Malaysian long-term forex rating downgraded
Malaysian long-term forex rating downgraded
KUALA LUMPUR (AFP): Credit rating agency Standard and Poor's (S&P) yesterday downgraded Malaysia's long-term foreign currency rating outlook from "stable" to "negative," dealing a fresh blow to confidence in the economy.
The U.S.- based agency said the downgrade was due to the authorities' "evident reluctance" so far to "curb rapid credit growth that is financing an unsustainable boom in investment," now more than 40 percent of gross domestic product (GDP).
It also warned of the "likelihood that bank asset quality will deteriorate significantly next year," estimating that total credit to the private sector and public enterprises -- a leading indicator of asset-quality problems -- will exceed 170 percent of GDP in 1997.
This indicates a "very high private-sector leverage," it said.
S and P also cited the government's "ambivalent commitment to orthodox economic policies in the wake of volatility in the foreign exchange and share markets," citing Kuala Lumpur's "flirtation" with curbs on stock and foreign exchange trading.
"While none of these measures are expected to be implemented, they call into question the political commitment to conservative fiscal management that in the past has helped underpin the sovereign's credit standing," it added in a statement.
S and P affirmed Malaysia's "AA+" long-term and "A-1+" short- term local currency ratings.
It said future ratings would hinge on effective steps, starting with the 1998 budget proposal to be presented in October, to slow excessive demand.

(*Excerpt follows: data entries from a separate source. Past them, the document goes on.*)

(** What [quote_plus] writes holds nothing but letters, digits, [_.-~],
    the escape sign and the plus: no space, [;], [=] or [/] of the inner
    string reaches the descriptor as it is. *)
Theorem quote_plus_output (s : string) :
  string_forall quoted_char (Str.quote_plus s) = true.
Proof.
  unfold Str.quote_plus. destruct (negb _).
  - induction s as [|c s IH]; [reflexivity|].
    cbn [Str.quote]. by rewrite string_forall_app, quoted_quoter_plain, IH.
  - induction s as [|c s IH]; [reflexivity|].
    cbn [Str.quote]. by rewrite replace_app, string_forall_app, quoted_quoter_plus, IH.
Qed.

Lemma mem_char_space_safe (s : string) :
  string_forall Str.always_safe s = true -> Str.mem_char " " s = false.
Proof.
  unfold Str.mem_char. induction s as [|c s IH]; [reflexivity|].
  cbn [string_forall list_ascii_of_string existsb].
  intros [Hc Hs]%andb_prop. by rewrite (always_safe_not_space c Hc), (IH Hs).
Qed.

(** A text of always safe characters is its own encoding. *)
Theorem quote_plus_safe_text (s : string) :
  string_forall Str.always_safe s = true -> Str.quote_plus s = s.
Proof.
  intros Hs. unfold Str.quote_plus. rewrite (mem_char_space_safe s Hs). simpl.
  induction s as [|c s IH]; [reflexivity|].
  cbn [string_forall] in Hs. apply andb_prop in Hs as [Hc Hs].
  cbn [Str.quote]. unfold Str.quoter. rewrite Hc. simpl. by rewrite (IH Hs).
Qed.

Lemma quote_plus_safe_text_witness :
  string_forall Str.always_safe "localhost" = true /\
  Str.quote_plus "localhost" = "localhost".
Proof.
  split; [reflexivity|]. exact (quote_plus_safe_text "localhost" eq_refl).
Defined.

End Strings.


(** ** Construction: missing keys and the keys that matter *)

Section ConstructionEdges.

Local Ltac open_init :=
  unfold __init__, Str.format;
  rewrite ?parse_standard, ?parse_db_name, ?parse_inner, ?parse_odbc;
  cbn [Str.format_pieces].

(** A config that lacks a required key makes the constructor raise
    [KeyError] for the first key missing, in the order [db_type], [user],
    [password], [address], [db_name]. *)
Theorem init_missing_key engine_args lg k :
  first_missing required_keys engine_args = Some k ->
  __init__ engine_args lg = Raise (KeyError k).
Proof.
  intros H. open_init. cbn [first_missing required_keys] in H.
  destruct (engine_args !! "db_type") eqn:E1; [|by inversion H].
  destruct (engine_args !! "user") eqn:E2; [|by inversion H].
  destruct (engine_args !! "password") eqn:E3; [|by inversion H].
  destruct (engine_args !! "address") eqn:E4; [|by inversion H].
  destruct (engine_args !! "db_name") eqn:E5; [discriminate|].
  inversion H. reflexivity.
Qed.

Lemma init_missing_key_witness :
  first_missing required_keys (delete "password" Demo.postgres_args) = Some "password" /\
  __init__ (delete "password" Demo.postgres_args) None = Raise (KeyError "password").
Proof.
  split; [reflexivity|].
  exact (init_missing_key (delete "password" Demo.postgres_args) None "password" eq_refl).
Defined.

Lemma init_ok_fields (args : gmap string string) lg c :
  __init__ args lg = Ok c ->
  logger c = lg /\ engine_args c = args /\ engine c = None /\
  first_missing required_keys args = None.
Proof.
  open_init. cbn [first_missing required_keys].
  destruct (args !! "db_type") as [db_type|] eqn:E1; [|discriminate].
  destruct (args !! "user") eqn:E2; [|discriminate].
  destruct (args !! "password") eqn:E3; [|discriminate].
  destruct (args !! "address") eqn:E4; [|discriminate].
  cbn [Str.format_pieces].
  destruct (args !! "db_name") eqn:E5; [|discriminate].
  cbn [Str.format_pieces].
  destruct (Str.contains "pyodbc" db_type).
  - destruct (args !! "driver"); [|discriminate].
    cbn [Str.format_pieces].
    destruct (args !! "conn"); [discriminate|].
    rewrite lookup_insert_ne, E1, lookup_insert_eq by done. cbn [Str.format_pieces].
    intros [= <-]. done.
  - intros [= <-]. done.
Qed.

The agency also called for "renewed political support" for market-oriented policies and "consistent recognition of the vital role of foreign investment in underpinning the country's future growth."
S and P urged "effective steps" by the government "to contain its exposure to weakening asset quality in the financial system."
Prime Minister Mahathir Mohamad has alarmed foreign investors with controversial measures to restrict share trading, which he later lifted, and recently called for curbs on foreign currency trading as well.
He has blamed foreign speculators for the Malaysian ringgit's 20-percent fall since July but his deputy and finance minister Anwar Ibrahim has reassured the international banking community that foreign exchange trading will not be restricted.